Good post - it may hit me close to home but that is ok.

Don said...

Ouch :) I hear you and have thought the same thing - my only consolation is that in each conference/training there are some who get exactly what they need. There are some who do not.

Seeing lack of implementation is a challenge. People acknowledge that they need to xzy but they keep doing abc. The neat thing is when you can see some people actually take ideas, MAKE IT THEIR OWN, and implement it how it needs to be implemented in their own context and situation. Take what is good, leave the rest.

The key to seeing people put new ideas into practice isn't found in a 2 day or even a two week training EVENT. It is in the personal followup. The coaching, the mentoring, they walking along side (even if the along side is a long distance away).

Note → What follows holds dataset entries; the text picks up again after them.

Lemma startAgent_eq task w :
  startAgent task w =
  (Normal tt,
   {| this := with_running
                (insert (AgentTask.id task)
                   (RunningAgent.mk (AgentTask.id task) (AgentTask.type task)
                      (clock w (ticks w))))
                (this w);
      clock := clock w;
      ticks := S (ticks w);
      trace := trace w ++
        Log (MsgStarted (AgentTask.id task) (AgentTask.type task)
               (size (<[AgentTask.id task :=
                        RunningAgent.mk (AgentTask.id task) (AgentTask.type task)
                          (clock w (ticks w))]> (runningAgents (this w))))
               (maxConcurrent (this w)))
        :: invocation (onSpawnCallback (this w)) task |}).
Proof.
  unfold startAgent. run_eff.
  destruct (onSpawnCallback (this w)); simpl; run_eff;
    [by rewrite <- app_assoc | done].
Qed.

Lemma spawnNextQueued_empty w :
  queuedAgents (this w) = [] → spawnNextQueued w = (Normal tt, w).
Proof. intros Hq. unfold spawnNextQueued. run_eff. by rewrite Hq. Qed.

Lemma spawnNextQueued_full w :
  maxConcurrent (this w) ≤ Z.of_nat (size (runningAgents (this w))) →
  spawnNextQueued w = (Normal tt, w).
Proof.
  intros Hfull. unfold spawnNextQueued. run_eff.
  case_decide; [done|].
  destruct (Z.geb_spec (Z.of_nat (size (runningAgents (this w))))
              (maxConcurrent (this w))); [done | lia].
Qed.

Lemma spawnNextQueued_promote w nextTask rest :
  queuedAgents (this w) = nextTask :: rest →
  Z.of_nat (size (runningAgents (this w))) < maxConcurrent (this w) →
  spawnNextQueued w =
  startAgent nextTask
    {| this := with_queued (λ _, rest) (this w);
       clock := clock w;
       ticks := S (ticks w);
       trace := trace w ++
         [Log (MsgSpawning (AgentTask.id nextTask)
                 (clock w (ticks w) - AgentTask.enqueuedAt nextTask))] |}.
Proof.
  intros Hq Hfree. unfold spawnNextQueued, shift_queued. run_eff.
  rewrite Hq. case_decide; [done|].
  destruct (Z.geb_spec (Z.of_nat (size (runningAgents (this w))))
              (maxConcurrent (this w))); [lia | ].
  by rewrite Hq.
Qed.

Lemma enqueueAgent_running id type prompt w :
  Z.of_nat (size (runningAgents (this w))) < maxConcurrent (this w) →
  enqueueAgent id type prompt w =
  (Normal running,
   snd (startAgent (AgentTask.mk id type prompt (clock w (ticks w)))
          (snd (date_now w)))).
Proof.
  intros Hfree. unfold enqueueAgent.
  unfold mbind, Eff_bind, eff_bind at 1 2. simpl.
  destruct (Z.ltb_spec (Z.of_nat (size (runningAgents (this w))))
              (maxConcurrent (this w))); [|lia].
  unfold eff_bind. by rewrite startAgent_eq.
Qed.

Lemma enqueueAgent_queued id type prompt w :
  maxConcurrent (this w) ≤ Z.of_nat (size (runningAgents (this w))) →
  enqueueAgent id type prompt w =
  (Normal queued,
   {| this := with_queued
                (λ l, l ++ [AgentTask.mk id type prompt (clock w (ticks w))])
                (this w);
      clock := clock w;
      ticks := S (ticks w);
      trace := trace w ++
        [Log (MsgQueued id type
                (length (queuedAgents (this w) ++
                         [AgentTask.mk id type prompt (clock w (ticks w))])))] |}).
Proof.
  intros Hfull. unfold enqueueAgent. run_eff.
  destruct (Z.ltb_spec (Z.of_nat (size (runningAgents (this w))))
              (maxConcurrent (this w))); [lia | done].
Qed.

Lemma markAgentComplete_unknown id w :
  runningAgents (this w) !! id = None →
  markAgentComplete id w =
  (Normal tt,
   {| this := this w; clock := clock w; ticks := ticks w;
      trace := trace w ++ [Warn (MsgNotRunning id)] |}).
Proof.
  intros Hid. unfold markAgentComplete, has. run_eff. by rewrite Hid.
Qed.

Lemma markAgentComplete_running id w agent :
  runningAgents (this w) !! id = Some agent →
  markAgentComplete id w =
  spawnNextQueued
    {| this := with_running (delete id) (this w);
       clock := clock w;
       ticks := S (ticks w);
       trace := trace w ++
         [Log (MsgCompleted id (RunningAgent.type agent)
                 (clock w (ticks w) - RunningAgent.startedAt agent))] |}.
Proof.
  intros Hid. unfold markAgentComplete, has.
  unfold mbind, Eff_bind, eff_bind at 1. simpl. rewrite Hid. simpl.
  unfold eff_bind at 1 2. simpl. unfold eff_bind at 1. simpl.
  by destruct (spawnNextQueued _) as [[]].
Qed.
End equations.

Lemma call_step c w :
  ∃ r w', call c w = (Normal r, w') ∧ step w c r w'.
Proof.
  destruct c as [cb | id type prompt | id]; simpl.
  - eexists _, _. split; [reflexivity | constructor].
  - destruct (Z.lt_ge_cases (Z.of_nat (size (runningAgents (this w))))
                (maxConcurrent (this w))) as [Hfree | Hfull].
    + eexists _, _. split; [| by apply step_enqueue_running].
      unfold mbind, Eff_bind, eff_bind at 1.
      rewrite enqueueAgent_running; [|done]. by rewrite startAgent_eq.
    + eexists _, _. split; [| by apply step_enqueue_queued].
      unfold mbind, Eff_bind, eff_bind at 1.
      rewrite enqueueAgent_queued; [|done]. simpl.
      by rewrite length_app, Nat.add_1_r.
  - unfold mbind, Eff_bind, eff_bind at 1.
    destruct (runningAgents (this w) !! id) as [agent|] eqn:Hid.
    + rewrite (markAgentComplete_running _ _ agent); [|done].
      destruct (queuedAgents (this w)) as [|nextTask rest] eqn:Hq.
      { rewrite spawnNextQueued_empty; [|done].
        eexists _, _. split; [reflexivity|]. apply step_complete_idle; auto. }
      destruct (Z.lt_ge_cases
                  (Z.of_nat (size (delete id (runningAgents (this w)))))
                  (maxConcurrent (this w))) as [Hfree | Hfull].
      * rewrite (spawnNextQueued_promote _ nextTask rest); [| done | done].
        rewrite startAgent_eq. simpl.
        eexists _, _. split; [|by eapply step_complete_promote].
        unfold with_running, with_queued; simpl.
        unfold mret, Eff_ret, eff_ret. by rewrite <- !app_assoc.
      * rewrite spawnNextQueued_full; [|done].
        eexists _, _. split; [reflexivity|]. apply step_complete_idle; auto.
    + rewrite markAgentComplete_unknown; [|done].
      eexists _, _. split; [reflexivity|]. by apply step_complete_unknown.
Qed.

(** A call never ends abruptly. *)
Lemma call_normal c w : ∃ r, fst (call c w) = Normal r.
Proof. destruct (call_step c w) as (r & w' & -> & _). by exists r. Qed.

Lemma call_snd_step c w : ∃ r, step w c r (snd (call c w)).
Proof. destruct (call_step c w) as (r & w' & -> & Hs). by exists r. Qed.

(** * Reachable worlds and scripts *)

Lemma exec_snoc cs c w : exec (cs ++ [c]) w = snd (call c (exec cs w)).
Proof. unfold exec. by rewrite fold_left_app. Qed.
Lemma X2_witness :
  snd (get_weather_data (fixture_alerts_net (Responds (mkResponse 204 (Some (JInt 7)))))
                        (JStr fixture_alerts_url) []) = inr (JInt 7).
Proof.
  apply (proj2 (X2_fetch_value_iff
                  (fixture_alerts_net (Responds (mkResponse 204 (Some (JInt 7)))))
                  fixture_alerts_url [] (JInt 7) ltac:(discriminate))).
  exists (mkResponse 204 (Some (JInt 7))).
  split; [ vm_compute; reflexivity | split; [ simpl; lia | reflexivity ] ].
Defined.

Lemma X5_witness :
  snd (get_alerts fixture_float_str fixture_str_repr
         (fixture_alerts_net (ok_json (JObj [("features", JNull)])))
         "WA" []) = inr "No active alerts for this state".
Proof.
  apply (X5_get_alerts_falsy_features
           fixture_float_str fixture_str_repr
           (fixture_alerts_net (ok_json (JObj [("features", JNull)])))
           "WA" [] [("features", JNull)] JNull).
  - vm_compute. reflexivity.
  - reflexivity.
  - reflexivity.
Defined.

Lemma X6_witness :
  snd (get_alerts fixture_float_str fixture_str_repr
         (fixture_alerts_net (ok_json (JArr [JStr "features"])))
         "WA" []) = inl TypeError
  /\ snd (get_alerts fixture_float_str fixture_str_repr
            (fixture_alerts_net (ok_json (JArr [JInt 1])))
            "WA" []) = inr "Unable to fetch alerts!".
Proof.
  split.
  - apply (X6_get_alerts_payload_not_mapping
             fixture_float_str fixture_str_repr
             (fixture_alerts_net (ok_json (JArr [JStr "features"])))
             "WA" [] (JArr [JStr "features"])).
    + vm_compute. reflexivity.
    + reflexivity.
    + discriminate.
  - apply (X6_get_alerts_payload_not_mapping
             fixture_float_str fixture_str_repr
             (fixture_alerts_net (ok_json (JArr [JInt 1])))
             "WA" [] (JArr [JInt 1])).
    + vm_compute. reflexivity.
    + reflexivity.
    + discriminate.
Defined.

Lemma X8_witness :
  join block_separator
       (map (spec_alert_block fixture_float_str fixture_str_repr)
            [fixture_props_sparse]) = "Unable to fetch alerts!"
  \/ join block_separator
          (map (spec_alert_block fixture_float_str fixture_str_repr)
               [fixture_props_sparse]) = "No active alerts for this state"
  \/ exists d fs ps,
       snd (get_weather_data
              (fixture_alerts_net (ok_json (fixture_alerts [fixture_feature_sparse])))
              (JStr (alerts_url "WA")) []) = inr (JObj d)
       /\ dict_lookup "features" d = Some (JArr fs)
       /\ fs <> []
       /\ Forall2 (fun f props => feature_properties f = Some props) fs ps
       /\ join block_separator
               (map (spec_alert_block fixture_float_str fixture_str_repr)
                    [fixture_props_sparse]) =
          join block_separator
               (map (spec_alert_block fixture_float_str fixture_str_repr) ps).
Proof.
  apply (X8_get_alerts_text_inversion
           fixture_float_str fixture_str_repr
           (fixture_alerts_net (ok_json (fixture_alerts [fixture_feature_sparse])))
           "WA" []).
  vm_compute. reflexivity.
Defined.

Lemma X9_witness :
  KeyError "properties" = TypeError
  \/ KeyError "properties" = AttributeError
  \/ KeyError "properties" = KeyError "properties"
  \/ is_Exception (KeyError "properties") = false.
Proof.
  apply (X9_get_alerts_exceptions
           fixture_float_str fixture_str_repr
           (fixture_alerts_net (ok_json (fixture_alerts [fixture_feature_bare])))
           "WA" []).
  vm_compute. reflexivity.
Defined.

Lemma X11_witness :
  get_forecast fixture_float_str fixture_str_repr
    (fixture_forecast_net (ok_json (JObj [("properties", JObj [("forecast", JNull)])]))
                          (ok_json (fixture_forecast fixture_nine_periods)))
    47.5%float (-122.25)%float [] =
  ([request_for fixture_points_url], inr "No Forecast Data Found").
Proof.
  apply (X11_get_forecast_url_not_string
           fixture_float_str fixture_str_repr
           (fixture_forecast_net
              (ok_json (JObj [("properties", JObj [("forecast", JNull)])]))
              (ok_json (fixture_forecast fixture_nine_periods)))
           47.5%float (-122.25)%float [] [request_for fixture_points_url]
           (JObj [("properties", JObj [("forecast", JNull)])]) JNull).
  - vm_compute. reflexivity.
  - reflexivity.
  - discriminate.
Defined.

Lemma X12_witness :
  "" = "No Data Found"
  \/ "" = "No Forecast Data Found"
  \/ exists points u fdata props periods,
       snd (get_weather_data
              (fixture_forecast_net (ok_json fixture_points)
                                    (ok_json (fixture_forecast [])))
              (JStr (points_url fixture_float_str 47.5 (-122.25))) []) = inr points
       /\ forecast_url_of points = inr u
       /\ snd (get_weather_data
                 (fixture_forecast_net (ok_json fixture_points)
                                       (ok_json (fixture_forecast [])))
                 u ([] ++ [request_for (points_url fixture_float_str 47.5 (-122.25))])%list)
          = inr fdata
       /\ getitem fdata "properties" = inr props
       /\ getitem props "periods" = inr periods
       /\ ((periods = JStr "" /\ "" = "")
           \/ exists ps views,
                periods = JArr ps
                /\ Forall2 (fun p v => view_period p = Some v) (firstn 7 ps) views
                /\ "" = join block_separator
                             (map (spec_forecast_block fixture_float_str fixture_str_repr)
                                  views)).
Proof.
  apply (X12_get_forecast_text_inversion
           fixture_float_str fixture_str_repr
           (fixture_forecast_net (ok_json fixture_points)
                                 (ok_json (fixture_forecast [])))
           47.5%float (-122.25)%float []).
  vm_compute. reflexivity.
Defined.

Lemma X13_witness :
  snd (get_forecast fixture_float_str fixture_str_repr
         (fixture_forecast_net (ok_json fixture_points)
                               (ok_json (fixture_forecast [])))
         47.5%float (-122.25)%float []) = inr "".
Proof.
  apply (X13_get_forecast_no_periods
           fixture_float_str fixture_str_repr
           (fixture_forecast_net (ok_json fixture_points)
                                 (ok_json (fixture_forecast [])))
           47.5%float (-122.25)%float [] [request_for fixture_points_url]
           fixture_points (JStr fixture_forecast_url)
           (fixture_forecast []) (fixture_forecast_props []) (JArr [])).
  - vm_compute. reflexivity.
  - reflexivity.
  - vm_compute. reflexivity.
  - reflexivity.
  - reflexivity.
  - left. reflexivity.
Defined.

Lemma X14_witness :
  KeyError "detailedForecast" = TypeError
  \/ KeyError "detailedForecast" = SliceKeyError
  \/ (exists k, In k forecast_keys /\ KeyError "detailedForecast" = KeyError k)
  \/ is_Exception (KeyError "detailedForecast") = false.
Proof.
  apply (X14_get_forecast_exceptions
           fixture_float_str fixture_str_repr
           (fixture_forecast_net
              (ok_json fixture_points)
              (ok_json (fixture_forecast [fixture_period 1; fixture_period_short 2])))
           47.5%float (-122.25)%float []).
  vm_compute. reflexivity.
Defined.

Lemma X15_witness :
  snd (sample fixture_str_repr
         (fixture_net [("https://api.weather.gov/alerts/active",
                        Responds (mkResponse 500 (Some (fixture_alerts []))))])
         []) = sample_output fixture_str_repr (fixture_alerts [])
  /\ snd (sample fixture_str_repr
            (fixture_net [("https://api.weather.gov/alerts/active",
                           Raises TimeoutException)])
            []) = inl (Raised TimeoutException).
Proof.
  split.
  - apply (proj2 (proj2 (proj2 (X15_sample_fetch
                                  fixture_str_repr
                                  (fixture_net
                                     [("https://api.weather.gov/alerts/active",
                                       Responds (mkResponse 500 (Some (fixture_alerts []))))])
                                  [])))
                 (mkResponse 500 (Some (fixture_alerts [])))).
    + vm_compute. reflexivity.
    + reflexivity.
  - apply (proj1 (proj2 (X15_sample_fetch
                           fixture_str_repr
                           (fixture_net [("https://api.weather.gov/alerts/active",
                                          Raises TimeoutException)])
                           []))).
    vm_compute. reflexivity.
Defined.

Good post - it may hit me close to home but that is ok.

J. Guy Muse said...

Don,

Excellent observations, especially the importance of personal follow up and walking along side of those we are training. While I still do group trainings, I have found that focusing on the 20% who "get it" instead of giving everyone equal attention, gets better long-term results.

Anonymous said...

Guido, The world, especially the institutional religious world, is full of people like Nicodemus who really do not want to change. We teach, train, model and lead all the while praying that the winds of the Spirit will blow. And for those who have been born of the Spirit we pray that they will not be bewitched by trying to change themselves. Any legalistic attempt on our part will only cause outward conformity. We begin and finish the life in the Spirit. Practically speaking I usually have some kind of personal and/or mentoring plan but I have seen the greatest changes in myself and others when I have pleaded for the Wind of the Spirit to move and do His work. Any so called disciple of Jesus (Ms included) that does not continue to change and transform might not be born again! Esteban

J. Guy Muse said...

Esteban,

Good point of we begin and finish the life in the Spirit. When all is said and done, it is really what the Spirit has impressed upon hearts anyway. Even in my own case of sharing that I only really end up with a thing or two from each event, I do believe it is the Spirit who is blowing upon these "starred" items that makes all the difference.